金黃色葡萄球菌分選酶A高效突變體的製作方法

2023-09-20 23:57:25 4

本發明涉及生物工程領域的蛋白酶定向進化，特別涉及通過構建高通量的篩選平臺，進化得到了金黃色葡萄球菌分選酶A的突變體，其可以高效的催化LPXTG與α-Gly或α-Glyn之間的連接反應。

背景技術：

金黃色葡萄球菌分選酶A(Sa-SrtA)是革蘭氏陽性菌中普遍存在的一類半胱氨酸轉肽酶，典型的，其可以催化底物LPXTG(X代表任意胺基酸)與α-Glyn(寡聚甘氨酸)之間的連接反應，這一反應因此被命名為分選酶介導的連接反應(Sortase-Mediated Ligation，SML)。
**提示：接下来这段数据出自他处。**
(** What a registration must satisfy to be finished: [now] is the time of the check, [st] the
    database, [p] the registration with its authentications. *)
Record may_finish (hs : Homeserver) (required : bool) (db : DB) (now : DateTime) (id : Ulid)
    (row : UserRegistrationRow) (prepared : PreparedRegistrationCompletion) : Prop := {
  mf_row : db_registrations db !! id = Some row;
  mf_decoded : UserRegistration_try_from id row = Ok (prepared_registration prepared);
  mf_pending : RegistrationRow_completed_at row = None;
  mf_fresh : now - RegistrationRow_created_at row ≤ HOUR;
  mf_username_free : ∀ k r, db_users db !! k = Some r →
    same_username (RegistrationRow_username row) r = false;
  mf_homeserver : hs (RegistrationRow_username row) ≠ Ok false;
  mf_display_name : is_Some (RegistrationRow_display_name row);
  mf_email :
    match RegistrationRow_email_authentication_id row with
    | None => prepared_email_authentication prepared = None
    | Some aid => ∃ auth, db_email_authentications db !! aid = Some auth ∧
        is_Some (EmailAuthRow_completed_at auth) ∧
        prepared_email_authentication prepared = Some (UserEmailAuthentication_from aid auth) ∧
        ∀ k r, db_emails db !! k = Some r → same_email (EmailAuthRow_email auth) r = false
    end;
  mf_phone :
    match RegistrationRow_phone_authentication_id row with
    | None => prepared_phone_authentication prepared = None
    | Some aid => ∃ auth, db_phone_authentications db !! aid = Some auth ∧
        is_Some (PhoneAuthRow_completed_at auth) ∧
        prepared_phone_authentication prepared = Some (UserPhoneAuthentication_from aid auth)
    end;
  mf_token :
    if required then
      ∃ tok tid trow t, prepared_registration_token prepared = Some tok ∧
        RegistrationRow_user_registration_token_id row = Some tid ∧
        db_registration_tokens db !! tid = Some trow ∧
        UserRegistrationToken_try_from tid trow = Ok tok ∧
        UserRegistrationToken_is_valid tok t = true
    else prepared_registration_token prepared = None;
}.

Lemma prepare_completion_inv p required st prepared st' :
  prepare_registration_completion p required st = (Ok prepared, st') →
  ∃ st1 st2 st3 st4 token email phone upstream,
    prepare_registration_token (progress_registration p) required st = (Ok token, st1) ∧
    prepare_email p st1 = (Ok email, st2) ∧ prepare_phone p st2 = (Ok phone, st3) ∧
    prepare_upstream (progress_registration p) st3 = (Ok upstream, st4) ∧ st' = st4 ∧
    is_Some (UserRegistration_display_name (progress_registration p)) ∧
    prepared = {| prepared_registration := progress_registration p;
                  prepared_registration_token := token;
                  prepared_email_authentication := email;
                  prepared_phone_authentication := phone;
                  prepared_upstream_oauth := upstream |}.
Proof.
  unfold prepare_registration_completion. intros H.
  apply bind_Ok_inv in H as (token & st1 & H1 & H). apply bind_Ok_inv in H as (email & st2 & H2 & H).
  apply bind_Ok_inv in H as (phone & st3 & H3 & H). apply bind_Ok_inv in H as (up & st4 & H4 & H).
  reg_inv. apply is_some_true in Hc. eexists _, _, _, _, _, _, _, _. by split_and!.
Qed.

Lemma preparation_inv hs id bsp required st prepared st' :
  load_registration_finish_preparation hs id bsp required st = (Ok prepared, st') →
  same st st' ∧ ∃ row, may_finish hs required (st_db st) (st_clock st 0%nat) id row prepared.
Proof.
  unfold load_registration_finish_preparation. intros H.
  apply bind_Ok_inv in H as (p & st1 & Hl%try_with_Ok_inv & H).
  apply load_progress_inv in Hl as (-> & row & Hrow & Hd & He & Hp).
  apply bind_Ok_inv in H as (? & st2 & [Hc ->]%require_inv & H).
  apply bind_Ok_inv in H as (? & st2 & Hel%try_with_Ok_inv & H).
  apply eligibility_inv in Hel as (S2 & Hf & Hu & Hh). apply try_with_Ok_inv in H.
  apply prepare_completion_inv in H
    as (st3 & st4 & st5 & st6 & token & email & phone & up & H1 & H2 & H3 & H4 & -> & Hn & ->).
  apply prepare_token_inv in H1 as [S3 Ht]. apply prepare_email_inv in H2 as [-> Hem].
  apply prepare_phone_inv in H3 as [-> Hph]. apply prepare_upstream_inv in H4 as [-> _].
  pose proof (registration_decoded _ _ _ Hd) as (_ & Eu & En & _ & Ee & Ep & Et & Ec & Ecomp).
  rewrite Eu in Hu, Hh. rewrite Ec in Hf. rewrite En in Hn. rewrite Ecomp in Hc.
  apply is_some_false in Hc. rewrite Ee in Hem. rewrite Ep in Hph. rewrite Et in Ht.
  assert (same st st3) as [D C] by (by etrans). destruct S2 as [D2 C2]. rewrite D in Hem, Hph.
  rewrite D2 in Ht. split; [by split|]. exists row. split; simpl; try done.
  - destruct (RegistrationRow_email_authentication_id row) as [aid|] eqn:Eaid; simpl in Hem; [|done].
    destruct Hem as (auth & -> & Ha & Hcomp & Hfree). rewrite He in Ha.
    unfold email_auth_of in Ha. rewrite Eaid in Ha. simpl in Ha.
    apply fmap_Some in Ha as (arow & Harow & ->). eauto 10.
  - destruct (RegistrationRow_phone_authentication_id row) as [aid|] eqn:Eaid; simpl in Hph; [|done].
    destruct Hph as (auth & -> & Ha & Hcomp & _). rewrite Hp in Ha.
    unfold phone_auth_of in Ha. rewrite Eaid in Ha. simpl in Ha.
    apply fmap_Some in Ha as (arow & Harow & ->). eauto 10.
Qed.

(** ** The first administrator *)

Definition no_admin (db : DB) : Prop :=
  ∀ k r, db_users db !! k = Some r → UserRow_can_request_admin r = false.

(** The token of the configuration was given, and there is no administrator yet. *)
Definition bootstrap_granted (db : DB) (configured requested : option string) : Prop :=
  no_admin db ∧ ∃ token, normalize_optional_token configured = Some token ∧
                         normalize_optional_token requested = Some token.

Lemma no_admin_count db :
  no_admin db ↔ filter (λ kr, user_matches can_request_admin_only kr.2 = true)
                  (map_to_list (db_users db)) = [].
Proof.
  rewrite filter_rows_nil. unfold no_admin.
  split; intros H k r Hk; specialize (H k r Hk); by rewrite matches_admin in *.
Qed.

Lemma admin_bootstrap_inv configured requested st b st' :
  prepare_admin_bootstrap configured requested st = (Ok b, st') →
  same st st' ∧ (b = true ↔ bootstrap_granted (st_db st) configured requested).
Proof.
  unfold prepare_admin_bootstrap, bootstrap_granted. intros H.
  apply bind_Ok_inv in H as (? & st1 & Hl%try_with_Ok_inv & H). injection Hl as _ <-.
  apply bind_Ok_inv in H as (n & st2 & Hn%try_with_Ok_inv & H).
  apply user_count_admins_inv in Hn as [-> ->]. simpl in H.
  rewrite no_admin_count. destruct (filter _ _) eqn:Hf; simpl in H.
  2:{ injection H as <- <-. split; [done|]. split; [done|]. by intros [? _]. }
  destruct (normalize_optional_token configured) as [c|].
  2:{ injection H as <- <-. split; [done|]. split; [done|]. by intros (_ & ? & ? & _). }
  destruct (normalize_optional_token requested) as [r|].
  2:{ injection H as <- <-. split; [done|]. split; [done|]. by intros (_ & ? & _ & ?). }
  case_bool_decide; [|done]. subst. injection H as <- <-. split; [done|]. split; [|done].
  intros _. split; [done|]. eauto.
Qed.

(** ** Completing *)

(** The row of a user made from a registration. *)
Definition user_row_of (row : UserRow) (reg : UserRegistration) (admin : bool) : Prop :=
  UserRow_username row = UserRegistration_username reg ∧ UserRow_can_request_admin row = admin ∧
  UserRow_display_name row = UserRegistration_display_name reg ∧
  UserRow_avatar_url row = UserRegistration_avatar_url reg ∧
  UserRow_locked_at row = None ∧ UserRow_deactivated_at row = None ∧ UserRow_is_guest row = false.

(** Two steps on the users, as one. *)
Lemma ran_users st1 st2 st3 (u : Ulid) r f :
  ran st1 st2 (on_users <[u := r]>) → ran st2 st3 (on_users (alter f u)) →
  ran st1 st3 (on_users <[u := f r]>).
Proof.
  intros [D1 C1] [D2 C2]. split; [|congruence]. rewrite D2, D1.
  transitivity (on_users (λ m, alter f u (<[u := r]> m)) (st_db st1)); [done|].
  apply on_users_ext. by rewrite alter_insert_eq.
Qed.

Lemma complete_user_inv reg admin st u st' :
  complete_user reg admin st = (Ok u, st') →
  ∃ row, user_row_of row reg admin ∧ db_users (st_db st) !! User_id u = None ∧
    ran st st' (on_users <[User_id u := row]>).
Proof.
  unfold complete_user. intros H.
  apply bind_Ok_inv in H as (u0 & st1 & Ha & H). apply user_add_inv in Ha as (t & Eu0 & Hk & _ & R0).
  apply bind_Ok_inv in H as (u1 & st2 & Hadm & H).
  assert (∃ row1, ran st st2 (on_users <[User_id u0 := row1]>) ∧ User_id u1 = User_id u0 ∧
            UserRow_username row1 = UserRegistration_username reg ∧
            UserRow_can_request_admin row1 = admin ∧ UserRow_is_guest row1 = false ∧
            UserRow_display_name row1 = None ∧ UserRow_avatar_url row1 = None ∧
            UserRow_locked_at row1 = None ∧ UserRow_deactivated_at row1 = None ∧
            User_can_request_admin u1 = admin ∧ User_display_name u1 = None ∧
            User_avatar_url u1 = None ∧ User_locked_at u1 = None ∧ User_deactivated_at u1 = None)
    as (row1 & R1 & Eid & Eun & Ead & Egu & Edn & Eav & Elo & Ede & Uad & Udn & Uav & Ulo & Ude).
  { rewrite Eu0 in Hadm. destruct admin.
    - apply user_set_admin_inv in Hadm as (t1 & -> & _ & R1). simpl in R1.
      pose proof (ran_users _ _ _ _ _ _ R0 R1) as R. eexists. split; [exact R|]. by rewrite Eu0.
    - injection Hadm as <- <-. eexists. split; [exact R0|]. by rewrite Eu0. }
  destruct (is_some (UserRegistration_display_name reg) || is_some (UserRegistration_avatar_url reg))
    eqn:Hp.
  - apply user_update_profile_inv in H as (t1 & -> & _ & R2); simpl in *.
    2:{ apply orb_true_iff in Hp as [?%is_some_true|?%is_some_true]; [left|right];
          by apply fmap_is_Some. }
    rewrite Eid in *. pose proof (ran_users _ _ _ _ _ _ R1 R2) as R. eexists.
    split; [|split; [exact Hk|exact R]]. unfold user_row_of. simpl. rewrite Eun, Uad, Udn, Uav, Ulo, Ude, Egu.
    destruct (UserRegistration_display_name reg), (UserRegistration_avatar_url reg); by split_and!.
  - injection H as <- <-. rewrite Eid. exists row1. split; [|done].
    apply orb_false_iff in Hp as [H1 H2]. unfold user_row_of. rewrite Eun, Edn, Eav.
    destruct (UserRegistration_display_name reg), (UserRegistration_avatar_url reg); by split_and!.
Qed.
同時，分選酶A還可以催化LPXTG與α-Gly之間的反應，然而，相對於其催化α-Glyn的反應，反應活性更低。

利用分選酶介導的連接反應，可以實現各種蛋白質的定點標記與偶合，進而應用於生命科學的基礎研究以及製藥行業。然而，由於野生型分選酶A催化效率較低，基於高通量篩選的定向進化以及理性設計的方法提升分選酶A的活性成為一種必要。前人的研究中也發現了5個點突變P94R/D160N/D165A/K190E/K196T(Chen I.et al.ProcNatl AcadSci USA 2011,108,11399-11404)，可以在一定程度上提升其活性。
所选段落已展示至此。